- Record excerpts -
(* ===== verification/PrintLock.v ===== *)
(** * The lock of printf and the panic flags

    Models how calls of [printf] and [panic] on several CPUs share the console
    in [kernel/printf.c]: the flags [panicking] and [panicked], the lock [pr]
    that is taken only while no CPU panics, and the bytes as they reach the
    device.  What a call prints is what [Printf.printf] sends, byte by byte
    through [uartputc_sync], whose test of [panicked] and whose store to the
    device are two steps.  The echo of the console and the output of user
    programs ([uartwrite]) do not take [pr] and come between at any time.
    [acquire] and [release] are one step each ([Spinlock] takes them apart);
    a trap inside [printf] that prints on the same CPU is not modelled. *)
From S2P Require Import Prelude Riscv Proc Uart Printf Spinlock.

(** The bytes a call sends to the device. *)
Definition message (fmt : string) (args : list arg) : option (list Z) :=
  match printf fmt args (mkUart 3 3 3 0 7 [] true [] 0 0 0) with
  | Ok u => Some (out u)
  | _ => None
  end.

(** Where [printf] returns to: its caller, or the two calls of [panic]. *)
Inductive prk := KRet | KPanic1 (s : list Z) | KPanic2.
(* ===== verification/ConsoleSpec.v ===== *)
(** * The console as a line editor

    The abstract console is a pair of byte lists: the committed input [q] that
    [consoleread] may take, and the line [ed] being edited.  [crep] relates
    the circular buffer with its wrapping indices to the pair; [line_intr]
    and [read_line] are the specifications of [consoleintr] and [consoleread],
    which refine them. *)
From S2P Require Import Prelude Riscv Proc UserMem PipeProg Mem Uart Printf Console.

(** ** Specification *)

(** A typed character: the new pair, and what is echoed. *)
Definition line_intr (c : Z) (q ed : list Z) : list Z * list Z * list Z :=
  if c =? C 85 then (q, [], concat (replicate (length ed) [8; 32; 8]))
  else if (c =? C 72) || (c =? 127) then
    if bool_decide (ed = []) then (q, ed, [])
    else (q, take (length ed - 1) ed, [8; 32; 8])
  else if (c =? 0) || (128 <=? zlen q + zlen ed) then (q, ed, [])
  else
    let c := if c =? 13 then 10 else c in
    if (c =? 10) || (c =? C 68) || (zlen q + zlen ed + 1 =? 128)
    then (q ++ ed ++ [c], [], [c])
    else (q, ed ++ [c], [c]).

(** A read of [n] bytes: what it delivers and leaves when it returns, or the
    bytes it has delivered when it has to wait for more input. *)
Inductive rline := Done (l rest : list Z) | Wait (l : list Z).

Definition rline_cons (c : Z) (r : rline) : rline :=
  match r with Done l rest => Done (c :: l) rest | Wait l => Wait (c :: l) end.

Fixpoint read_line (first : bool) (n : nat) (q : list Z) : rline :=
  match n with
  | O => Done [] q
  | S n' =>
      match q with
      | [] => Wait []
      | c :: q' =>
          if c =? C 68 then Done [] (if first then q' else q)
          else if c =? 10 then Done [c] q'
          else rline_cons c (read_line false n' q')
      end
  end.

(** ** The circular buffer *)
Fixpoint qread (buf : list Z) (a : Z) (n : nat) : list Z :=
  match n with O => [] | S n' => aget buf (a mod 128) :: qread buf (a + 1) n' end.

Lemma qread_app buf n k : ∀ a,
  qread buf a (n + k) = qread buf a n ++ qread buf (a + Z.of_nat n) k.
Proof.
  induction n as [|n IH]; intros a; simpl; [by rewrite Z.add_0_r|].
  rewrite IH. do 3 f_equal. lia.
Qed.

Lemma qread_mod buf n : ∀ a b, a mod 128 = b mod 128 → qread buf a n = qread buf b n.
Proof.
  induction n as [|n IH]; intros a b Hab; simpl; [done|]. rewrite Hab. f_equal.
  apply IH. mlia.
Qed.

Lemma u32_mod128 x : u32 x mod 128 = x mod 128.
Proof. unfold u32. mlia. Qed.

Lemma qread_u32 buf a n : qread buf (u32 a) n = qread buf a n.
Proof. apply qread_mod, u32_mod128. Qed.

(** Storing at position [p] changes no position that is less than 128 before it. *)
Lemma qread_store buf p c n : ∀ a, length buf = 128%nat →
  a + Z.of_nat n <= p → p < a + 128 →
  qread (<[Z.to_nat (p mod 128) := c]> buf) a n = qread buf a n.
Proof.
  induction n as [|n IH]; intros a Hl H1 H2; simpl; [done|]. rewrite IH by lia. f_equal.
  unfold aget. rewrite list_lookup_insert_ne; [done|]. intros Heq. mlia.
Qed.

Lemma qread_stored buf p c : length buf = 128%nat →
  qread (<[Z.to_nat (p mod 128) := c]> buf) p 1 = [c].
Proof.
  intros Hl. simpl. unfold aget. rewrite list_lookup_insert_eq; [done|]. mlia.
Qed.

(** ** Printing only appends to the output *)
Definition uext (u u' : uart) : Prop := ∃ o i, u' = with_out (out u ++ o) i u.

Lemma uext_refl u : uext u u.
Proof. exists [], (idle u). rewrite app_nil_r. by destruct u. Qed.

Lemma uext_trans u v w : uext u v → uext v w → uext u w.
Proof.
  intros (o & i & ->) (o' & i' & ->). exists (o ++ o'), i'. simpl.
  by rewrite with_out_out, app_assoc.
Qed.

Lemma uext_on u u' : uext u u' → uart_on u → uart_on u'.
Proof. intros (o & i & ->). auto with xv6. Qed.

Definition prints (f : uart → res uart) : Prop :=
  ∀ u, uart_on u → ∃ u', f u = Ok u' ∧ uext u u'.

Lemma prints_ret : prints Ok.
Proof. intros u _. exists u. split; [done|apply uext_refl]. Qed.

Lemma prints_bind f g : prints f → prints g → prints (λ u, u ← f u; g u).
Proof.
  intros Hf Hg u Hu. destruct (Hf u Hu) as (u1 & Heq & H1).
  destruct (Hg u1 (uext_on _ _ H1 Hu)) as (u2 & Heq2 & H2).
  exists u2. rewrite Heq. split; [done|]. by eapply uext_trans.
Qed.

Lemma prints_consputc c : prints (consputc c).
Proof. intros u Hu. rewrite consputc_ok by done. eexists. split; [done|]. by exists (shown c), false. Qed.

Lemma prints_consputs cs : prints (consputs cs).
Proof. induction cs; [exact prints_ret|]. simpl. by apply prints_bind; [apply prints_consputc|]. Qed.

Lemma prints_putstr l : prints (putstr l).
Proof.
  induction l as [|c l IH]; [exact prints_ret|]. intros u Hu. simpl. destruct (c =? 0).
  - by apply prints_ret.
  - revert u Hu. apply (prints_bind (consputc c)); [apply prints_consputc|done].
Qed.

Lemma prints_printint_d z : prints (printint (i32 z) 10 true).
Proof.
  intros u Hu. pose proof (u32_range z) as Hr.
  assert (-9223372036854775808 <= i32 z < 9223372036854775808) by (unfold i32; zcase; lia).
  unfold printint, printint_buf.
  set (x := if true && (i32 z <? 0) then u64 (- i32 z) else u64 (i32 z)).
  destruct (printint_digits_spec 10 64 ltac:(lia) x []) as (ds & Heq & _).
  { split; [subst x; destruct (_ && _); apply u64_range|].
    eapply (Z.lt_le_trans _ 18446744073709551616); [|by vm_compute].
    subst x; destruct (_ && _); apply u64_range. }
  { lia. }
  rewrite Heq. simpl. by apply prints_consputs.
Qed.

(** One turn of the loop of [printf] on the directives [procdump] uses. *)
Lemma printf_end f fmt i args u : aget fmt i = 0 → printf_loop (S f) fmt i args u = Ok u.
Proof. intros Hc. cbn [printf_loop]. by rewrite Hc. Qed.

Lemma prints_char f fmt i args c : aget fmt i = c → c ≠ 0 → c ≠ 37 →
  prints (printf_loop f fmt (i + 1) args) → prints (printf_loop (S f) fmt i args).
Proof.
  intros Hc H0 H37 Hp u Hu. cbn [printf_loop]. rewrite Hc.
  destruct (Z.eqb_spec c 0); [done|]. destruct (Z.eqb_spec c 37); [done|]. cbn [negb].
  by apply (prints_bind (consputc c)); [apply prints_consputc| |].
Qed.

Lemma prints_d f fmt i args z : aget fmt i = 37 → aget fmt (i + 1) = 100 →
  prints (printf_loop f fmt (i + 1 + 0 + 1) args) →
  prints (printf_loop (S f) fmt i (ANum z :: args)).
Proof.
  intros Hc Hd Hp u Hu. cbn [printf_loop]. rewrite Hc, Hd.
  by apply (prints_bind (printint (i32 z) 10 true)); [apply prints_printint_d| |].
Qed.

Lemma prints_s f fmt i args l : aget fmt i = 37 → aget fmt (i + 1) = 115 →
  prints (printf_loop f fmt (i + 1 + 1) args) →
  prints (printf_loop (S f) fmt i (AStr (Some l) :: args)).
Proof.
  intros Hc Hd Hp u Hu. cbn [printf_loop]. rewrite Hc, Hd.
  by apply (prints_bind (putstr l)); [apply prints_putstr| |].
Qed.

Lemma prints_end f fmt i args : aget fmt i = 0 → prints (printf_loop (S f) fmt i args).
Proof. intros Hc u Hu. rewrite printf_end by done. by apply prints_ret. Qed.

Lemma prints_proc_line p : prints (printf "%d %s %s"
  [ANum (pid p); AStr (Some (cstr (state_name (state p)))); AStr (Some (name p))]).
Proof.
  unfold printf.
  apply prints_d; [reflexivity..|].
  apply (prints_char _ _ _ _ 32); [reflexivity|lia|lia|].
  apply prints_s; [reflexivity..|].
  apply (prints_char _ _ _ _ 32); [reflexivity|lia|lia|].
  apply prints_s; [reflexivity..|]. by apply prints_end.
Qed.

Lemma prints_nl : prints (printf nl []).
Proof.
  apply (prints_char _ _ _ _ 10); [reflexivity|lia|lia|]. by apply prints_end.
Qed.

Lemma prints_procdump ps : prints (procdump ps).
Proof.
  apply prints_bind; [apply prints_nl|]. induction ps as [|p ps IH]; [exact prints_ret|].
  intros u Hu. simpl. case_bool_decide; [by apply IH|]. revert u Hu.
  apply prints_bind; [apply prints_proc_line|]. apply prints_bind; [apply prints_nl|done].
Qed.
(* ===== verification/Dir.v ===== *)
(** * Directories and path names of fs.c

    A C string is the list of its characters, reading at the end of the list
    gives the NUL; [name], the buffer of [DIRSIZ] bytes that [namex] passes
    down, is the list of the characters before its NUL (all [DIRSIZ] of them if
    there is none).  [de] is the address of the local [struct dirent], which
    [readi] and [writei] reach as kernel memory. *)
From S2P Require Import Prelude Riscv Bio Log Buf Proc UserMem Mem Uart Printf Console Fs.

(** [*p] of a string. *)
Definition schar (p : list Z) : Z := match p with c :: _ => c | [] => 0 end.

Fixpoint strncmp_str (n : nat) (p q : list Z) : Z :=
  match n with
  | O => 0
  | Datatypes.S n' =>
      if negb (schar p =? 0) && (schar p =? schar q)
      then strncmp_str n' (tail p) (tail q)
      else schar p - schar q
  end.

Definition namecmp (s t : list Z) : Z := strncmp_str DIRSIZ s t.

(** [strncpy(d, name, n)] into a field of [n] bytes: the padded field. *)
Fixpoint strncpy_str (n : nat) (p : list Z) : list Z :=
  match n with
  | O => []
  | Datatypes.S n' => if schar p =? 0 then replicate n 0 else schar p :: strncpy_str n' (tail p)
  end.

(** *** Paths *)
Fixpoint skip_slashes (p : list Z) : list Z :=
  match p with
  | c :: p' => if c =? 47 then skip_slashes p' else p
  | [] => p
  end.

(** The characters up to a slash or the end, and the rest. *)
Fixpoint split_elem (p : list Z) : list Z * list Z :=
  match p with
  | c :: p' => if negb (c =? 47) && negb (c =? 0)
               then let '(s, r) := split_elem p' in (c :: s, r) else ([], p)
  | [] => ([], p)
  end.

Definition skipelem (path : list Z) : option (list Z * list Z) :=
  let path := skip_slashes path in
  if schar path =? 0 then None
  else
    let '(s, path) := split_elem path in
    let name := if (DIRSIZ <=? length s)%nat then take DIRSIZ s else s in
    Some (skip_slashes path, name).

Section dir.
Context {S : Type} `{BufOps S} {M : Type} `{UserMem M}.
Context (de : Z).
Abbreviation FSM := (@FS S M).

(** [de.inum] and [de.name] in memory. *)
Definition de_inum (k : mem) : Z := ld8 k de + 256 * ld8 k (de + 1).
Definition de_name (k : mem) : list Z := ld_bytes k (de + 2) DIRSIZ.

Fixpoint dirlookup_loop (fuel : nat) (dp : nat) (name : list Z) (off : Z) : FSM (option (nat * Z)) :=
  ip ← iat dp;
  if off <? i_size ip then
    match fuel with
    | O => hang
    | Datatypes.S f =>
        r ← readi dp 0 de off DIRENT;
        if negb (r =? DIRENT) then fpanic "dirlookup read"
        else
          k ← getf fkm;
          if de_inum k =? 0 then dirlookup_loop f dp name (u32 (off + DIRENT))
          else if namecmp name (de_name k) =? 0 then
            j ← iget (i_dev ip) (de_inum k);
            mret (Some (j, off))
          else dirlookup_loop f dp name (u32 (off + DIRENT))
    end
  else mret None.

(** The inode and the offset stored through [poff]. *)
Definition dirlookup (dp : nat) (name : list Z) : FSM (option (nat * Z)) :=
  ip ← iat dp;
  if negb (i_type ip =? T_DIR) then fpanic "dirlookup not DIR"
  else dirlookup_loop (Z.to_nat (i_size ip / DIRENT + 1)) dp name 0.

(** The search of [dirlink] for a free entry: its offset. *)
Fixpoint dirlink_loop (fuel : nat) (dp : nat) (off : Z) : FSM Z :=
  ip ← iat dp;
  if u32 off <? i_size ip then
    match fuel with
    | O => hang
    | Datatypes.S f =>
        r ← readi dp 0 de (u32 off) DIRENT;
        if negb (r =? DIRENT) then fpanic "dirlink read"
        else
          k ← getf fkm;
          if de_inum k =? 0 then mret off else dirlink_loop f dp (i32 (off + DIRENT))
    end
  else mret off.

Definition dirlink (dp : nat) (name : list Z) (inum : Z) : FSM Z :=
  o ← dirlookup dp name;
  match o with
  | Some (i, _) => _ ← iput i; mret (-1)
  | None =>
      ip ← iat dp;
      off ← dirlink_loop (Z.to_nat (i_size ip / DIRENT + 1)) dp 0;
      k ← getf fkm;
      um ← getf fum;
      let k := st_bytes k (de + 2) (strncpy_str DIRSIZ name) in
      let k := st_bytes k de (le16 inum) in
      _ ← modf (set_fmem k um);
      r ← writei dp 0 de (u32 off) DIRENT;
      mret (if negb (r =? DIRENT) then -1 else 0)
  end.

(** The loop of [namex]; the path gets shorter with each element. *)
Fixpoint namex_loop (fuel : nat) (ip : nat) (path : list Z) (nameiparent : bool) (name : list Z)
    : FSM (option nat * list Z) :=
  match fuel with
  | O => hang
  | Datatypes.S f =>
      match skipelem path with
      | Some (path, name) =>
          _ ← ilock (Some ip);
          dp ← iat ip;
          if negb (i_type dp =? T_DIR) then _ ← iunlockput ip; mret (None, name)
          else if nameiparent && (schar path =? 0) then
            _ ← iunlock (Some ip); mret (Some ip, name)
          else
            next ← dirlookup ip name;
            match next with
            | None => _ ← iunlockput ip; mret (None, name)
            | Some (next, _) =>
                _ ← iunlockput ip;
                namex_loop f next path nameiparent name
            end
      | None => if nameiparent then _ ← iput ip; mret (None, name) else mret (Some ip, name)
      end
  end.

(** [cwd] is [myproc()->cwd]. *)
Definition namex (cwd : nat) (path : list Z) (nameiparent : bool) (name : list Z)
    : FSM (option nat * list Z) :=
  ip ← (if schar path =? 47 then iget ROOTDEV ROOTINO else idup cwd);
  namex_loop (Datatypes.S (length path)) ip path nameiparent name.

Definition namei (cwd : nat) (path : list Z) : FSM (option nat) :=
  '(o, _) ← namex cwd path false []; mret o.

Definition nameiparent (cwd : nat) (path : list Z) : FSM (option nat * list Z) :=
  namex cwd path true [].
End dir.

--

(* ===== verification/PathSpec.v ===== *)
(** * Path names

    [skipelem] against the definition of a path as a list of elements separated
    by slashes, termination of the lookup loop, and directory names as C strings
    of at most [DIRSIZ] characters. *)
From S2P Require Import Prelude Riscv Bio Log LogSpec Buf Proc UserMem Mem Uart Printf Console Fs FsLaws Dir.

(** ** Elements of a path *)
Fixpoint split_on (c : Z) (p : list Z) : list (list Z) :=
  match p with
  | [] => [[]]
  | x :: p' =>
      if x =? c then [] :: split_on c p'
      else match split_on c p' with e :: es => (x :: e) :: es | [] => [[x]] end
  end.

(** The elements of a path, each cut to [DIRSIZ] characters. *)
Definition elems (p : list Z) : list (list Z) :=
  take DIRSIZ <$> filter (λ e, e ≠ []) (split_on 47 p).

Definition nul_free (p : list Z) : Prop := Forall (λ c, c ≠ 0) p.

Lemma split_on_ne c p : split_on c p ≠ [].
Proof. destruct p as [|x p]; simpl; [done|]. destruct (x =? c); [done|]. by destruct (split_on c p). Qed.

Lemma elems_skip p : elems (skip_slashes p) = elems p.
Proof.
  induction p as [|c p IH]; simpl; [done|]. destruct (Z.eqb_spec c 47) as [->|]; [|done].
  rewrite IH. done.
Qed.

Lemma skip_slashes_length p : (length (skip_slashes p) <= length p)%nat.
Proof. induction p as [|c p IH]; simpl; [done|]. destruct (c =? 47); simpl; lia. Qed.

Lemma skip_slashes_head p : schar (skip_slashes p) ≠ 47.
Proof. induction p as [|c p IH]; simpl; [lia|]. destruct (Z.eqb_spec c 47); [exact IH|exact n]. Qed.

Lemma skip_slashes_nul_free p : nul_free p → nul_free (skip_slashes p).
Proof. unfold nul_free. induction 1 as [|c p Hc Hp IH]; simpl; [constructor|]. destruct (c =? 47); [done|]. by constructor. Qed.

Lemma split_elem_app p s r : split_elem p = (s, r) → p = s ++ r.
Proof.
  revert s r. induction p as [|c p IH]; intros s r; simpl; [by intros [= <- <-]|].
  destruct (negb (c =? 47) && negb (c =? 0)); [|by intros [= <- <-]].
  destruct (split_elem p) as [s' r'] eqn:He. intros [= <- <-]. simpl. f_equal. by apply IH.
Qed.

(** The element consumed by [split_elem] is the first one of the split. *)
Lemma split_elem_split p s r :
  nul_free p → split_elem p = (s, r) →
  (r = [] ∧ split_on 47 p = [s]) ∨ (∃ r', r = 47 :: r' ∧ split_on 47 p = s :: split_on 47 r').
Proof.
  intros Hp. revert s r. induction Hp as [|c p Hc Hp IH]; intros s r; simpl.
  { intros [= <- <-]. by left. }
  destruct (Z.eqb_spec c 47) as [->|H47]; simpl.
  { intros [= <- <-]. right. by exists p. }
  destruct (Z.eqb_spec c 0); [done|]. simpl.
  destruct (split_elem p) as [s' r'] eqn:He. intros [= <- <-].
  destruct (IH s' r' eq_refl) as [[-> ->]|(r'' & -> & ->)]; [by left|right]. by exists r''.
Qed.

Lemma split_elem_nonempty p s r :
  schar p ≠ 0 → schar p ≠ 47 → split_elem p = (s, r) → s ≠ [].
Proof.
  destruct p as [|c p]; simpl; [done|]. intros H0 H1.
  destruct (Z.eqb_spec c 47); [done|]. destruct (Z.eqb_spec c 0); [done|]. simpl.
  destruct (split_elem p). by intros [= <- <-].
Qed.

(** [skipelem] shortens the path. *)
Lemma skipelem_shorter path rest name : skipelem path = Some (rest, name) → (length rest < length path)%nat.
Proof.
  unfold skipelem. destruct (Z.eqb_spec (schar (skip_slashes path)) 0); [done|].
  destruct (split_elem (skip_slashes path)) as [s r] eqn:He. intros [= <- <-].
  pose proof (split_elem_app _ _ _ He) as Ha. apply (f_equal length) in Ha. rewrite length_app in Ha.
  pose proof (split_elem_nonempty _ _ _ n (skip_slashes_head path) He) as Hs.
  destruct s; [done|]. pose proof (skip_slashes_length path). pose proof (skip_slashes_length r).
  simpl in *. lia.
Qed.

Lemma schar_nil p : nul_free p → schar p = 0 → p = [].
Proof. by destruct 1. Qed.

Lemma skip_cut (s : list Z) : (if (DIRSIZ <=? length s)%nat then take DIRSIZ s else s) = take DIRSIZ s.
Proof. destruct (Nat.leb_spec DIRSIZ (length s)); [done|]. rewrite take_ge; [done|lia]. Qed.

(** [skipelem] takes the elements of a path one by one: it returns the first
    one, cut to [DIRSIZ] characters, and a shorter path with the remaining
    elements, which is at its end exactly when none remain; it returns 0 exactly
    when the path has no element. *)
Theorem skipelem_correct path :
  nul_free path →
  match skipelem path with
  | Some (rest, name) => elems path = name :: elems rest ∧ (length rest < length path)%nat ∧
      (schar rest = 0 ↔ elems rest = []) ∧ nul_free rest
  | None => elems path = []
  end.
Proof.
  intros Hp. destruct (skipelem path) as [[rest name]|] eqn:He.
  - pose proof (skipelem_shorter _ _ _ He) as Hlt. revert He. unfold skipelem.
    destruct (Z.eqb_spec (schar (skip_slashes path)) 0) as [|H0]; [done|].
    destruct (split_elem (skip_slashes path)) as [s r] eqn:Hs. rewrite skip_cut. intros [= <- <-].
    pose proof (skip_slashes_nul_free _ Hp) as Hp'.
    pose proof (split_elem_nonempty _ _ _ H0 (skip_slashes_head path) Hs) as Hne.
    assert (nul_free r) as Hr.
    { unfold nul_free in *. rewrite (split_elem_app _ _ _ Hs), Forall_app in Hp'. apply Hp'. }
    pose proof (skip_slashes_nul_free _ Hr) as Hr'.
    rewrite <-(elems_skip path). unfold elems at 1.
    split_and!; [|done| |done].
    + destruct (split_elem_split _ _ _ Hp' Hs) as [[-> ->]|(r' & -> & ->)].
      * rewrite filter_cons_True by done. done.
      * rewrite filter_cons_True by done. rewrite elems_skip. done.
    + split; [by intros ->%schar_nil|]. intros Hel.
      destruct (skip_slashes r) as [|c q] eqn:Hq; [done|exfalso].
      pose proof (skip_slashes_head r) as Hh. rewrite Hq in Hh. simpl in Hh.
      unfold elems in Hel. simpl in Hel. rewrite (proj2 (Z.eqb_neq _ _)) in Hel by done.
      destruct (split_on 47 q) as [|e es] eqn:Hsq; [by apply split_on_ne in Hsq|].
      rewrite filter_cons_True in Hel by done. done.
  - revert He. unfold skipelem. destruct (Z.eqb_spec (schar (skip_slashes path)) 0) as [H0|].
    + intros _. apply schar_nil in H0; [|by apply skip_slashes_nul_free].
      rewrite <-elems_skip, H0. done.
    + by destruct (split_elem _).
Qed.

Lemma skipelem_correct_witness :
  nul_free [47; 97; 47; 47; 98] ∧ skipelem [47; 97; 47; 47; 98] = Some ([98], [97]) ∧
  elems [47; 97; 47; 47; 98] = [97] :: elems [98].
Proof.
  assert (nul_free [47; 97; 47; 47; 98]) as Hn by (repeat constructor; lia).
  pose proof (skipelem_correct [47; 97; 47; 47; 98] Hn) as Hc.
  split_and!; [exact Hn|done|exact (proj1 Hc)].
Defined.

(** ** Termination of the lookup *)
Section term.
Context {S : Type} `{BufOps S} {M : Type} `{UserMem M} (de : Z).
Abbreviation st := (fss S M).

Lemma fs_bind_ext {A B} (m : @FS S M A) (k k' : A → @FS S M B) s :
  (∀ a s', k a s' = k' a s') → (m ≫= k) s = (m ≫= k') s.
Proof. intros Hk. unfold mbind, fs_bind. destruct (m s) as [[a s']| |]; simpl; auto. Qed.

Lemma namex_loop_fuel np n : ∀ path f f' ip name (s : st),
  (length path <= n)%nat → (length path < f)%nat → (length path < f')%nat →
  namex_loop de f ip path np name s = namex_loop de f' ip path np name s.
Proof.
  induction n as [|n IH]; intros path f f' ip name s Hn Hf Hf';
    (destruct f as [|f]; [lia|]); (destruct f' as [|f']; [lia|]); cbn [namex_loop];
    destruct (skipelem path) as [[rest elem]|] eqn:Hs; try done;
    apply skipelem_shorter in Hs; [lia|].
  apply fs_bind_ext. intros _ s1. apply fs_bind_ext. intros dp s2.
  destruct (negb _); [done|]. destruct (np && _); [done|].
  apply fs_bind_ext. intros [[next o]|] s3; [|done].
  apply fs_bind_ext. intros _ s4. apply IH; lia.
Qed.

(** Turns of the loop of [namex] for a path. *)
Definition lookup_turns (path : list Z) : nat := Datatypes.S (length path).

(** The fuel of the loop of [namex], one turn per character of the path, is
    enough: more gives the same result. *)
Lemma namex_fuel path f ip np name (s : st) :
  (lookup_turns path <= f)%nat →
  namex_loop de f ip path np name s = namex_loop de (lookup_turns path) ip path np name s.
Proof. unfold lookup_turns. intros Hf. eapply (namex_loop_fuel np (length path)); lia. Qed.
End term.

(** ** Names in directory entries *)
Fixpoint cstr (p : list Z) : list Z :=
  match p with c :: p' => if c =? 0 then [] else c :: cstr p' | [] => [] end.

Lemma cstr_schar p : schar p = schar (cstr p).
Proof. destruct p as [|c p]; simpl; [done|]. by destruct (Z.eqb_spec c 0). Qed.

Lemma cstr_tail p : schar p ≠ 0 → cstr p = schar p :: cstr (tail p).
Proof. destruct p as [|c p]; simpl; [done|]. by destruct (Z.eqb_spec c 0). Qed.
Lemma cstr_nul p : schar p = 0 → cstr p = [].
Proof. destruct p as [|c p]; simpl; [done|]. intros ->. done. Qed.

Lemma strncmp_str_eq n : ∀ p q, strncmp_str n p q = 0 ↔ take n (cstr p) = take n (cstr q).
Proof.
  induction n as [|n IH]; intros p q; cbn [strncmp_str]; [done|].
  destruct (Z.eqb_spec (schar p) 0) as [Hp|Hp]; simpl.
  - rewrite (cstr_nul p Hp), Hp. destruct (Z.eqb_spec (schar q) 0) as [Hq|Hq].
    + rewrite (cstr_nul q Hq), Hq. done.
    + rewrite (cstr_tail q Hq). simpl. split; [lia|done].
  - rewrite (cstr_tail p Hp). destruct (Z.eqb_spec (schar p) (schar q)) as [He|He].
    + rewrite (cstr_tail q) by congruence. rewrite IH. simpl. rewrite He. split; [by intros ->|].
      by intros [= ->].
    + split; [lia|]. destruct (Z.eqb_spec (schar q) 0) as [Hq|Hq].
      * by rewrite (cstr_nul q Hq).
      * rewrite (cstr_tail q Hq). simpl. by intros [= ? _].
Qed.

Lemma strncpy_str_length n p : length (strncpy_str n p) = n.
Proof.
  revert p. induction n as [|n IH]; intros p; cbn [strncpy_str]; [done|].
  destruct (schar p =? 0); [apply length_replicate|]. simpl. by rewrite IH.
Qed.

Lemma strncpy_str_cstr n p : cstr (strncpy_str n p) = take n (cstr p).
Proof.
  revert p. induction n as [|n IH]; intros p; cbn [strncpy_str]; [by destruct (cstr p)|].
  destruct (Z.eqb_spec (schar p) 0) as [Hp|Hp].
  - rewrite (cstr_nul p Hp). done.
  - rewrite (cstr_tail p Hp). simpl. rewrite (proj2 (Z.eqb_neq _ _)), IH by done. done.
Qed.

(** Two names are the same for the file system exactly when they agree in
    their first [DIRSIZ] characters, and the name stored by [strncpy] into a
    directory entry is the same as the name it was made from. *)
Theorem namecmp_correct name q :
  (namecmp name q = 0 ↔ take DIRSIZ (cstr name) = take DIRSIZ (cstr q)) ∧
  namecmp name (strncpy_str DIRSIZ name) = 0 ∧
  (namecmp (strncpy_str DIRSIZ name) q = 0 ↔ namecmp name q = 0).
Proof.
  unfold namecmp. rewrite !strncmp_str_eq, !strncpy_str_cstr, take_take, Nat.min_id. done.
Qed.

- Work task -
What you give back should be exactly the lines of the data above from the line with "(* ===== verification/PrintLock.v ===== *)" through the line with "byte by byte", both of those included, and nothing more.

- Task output -
(* ===== verification/PrintLock.v ===== *)
(** * The lock of printf and the panic flags

    Models how calls of [printf] and [panic] on several CPUs share the console
    in [kernel/printf.c]: the flags [panicking] and [panicked], the lock [pr]
    that is taken only while no CPU panics, and the bytes as they reach the
    device.  What a call prints is what [Printf.printf] sends, byte by byte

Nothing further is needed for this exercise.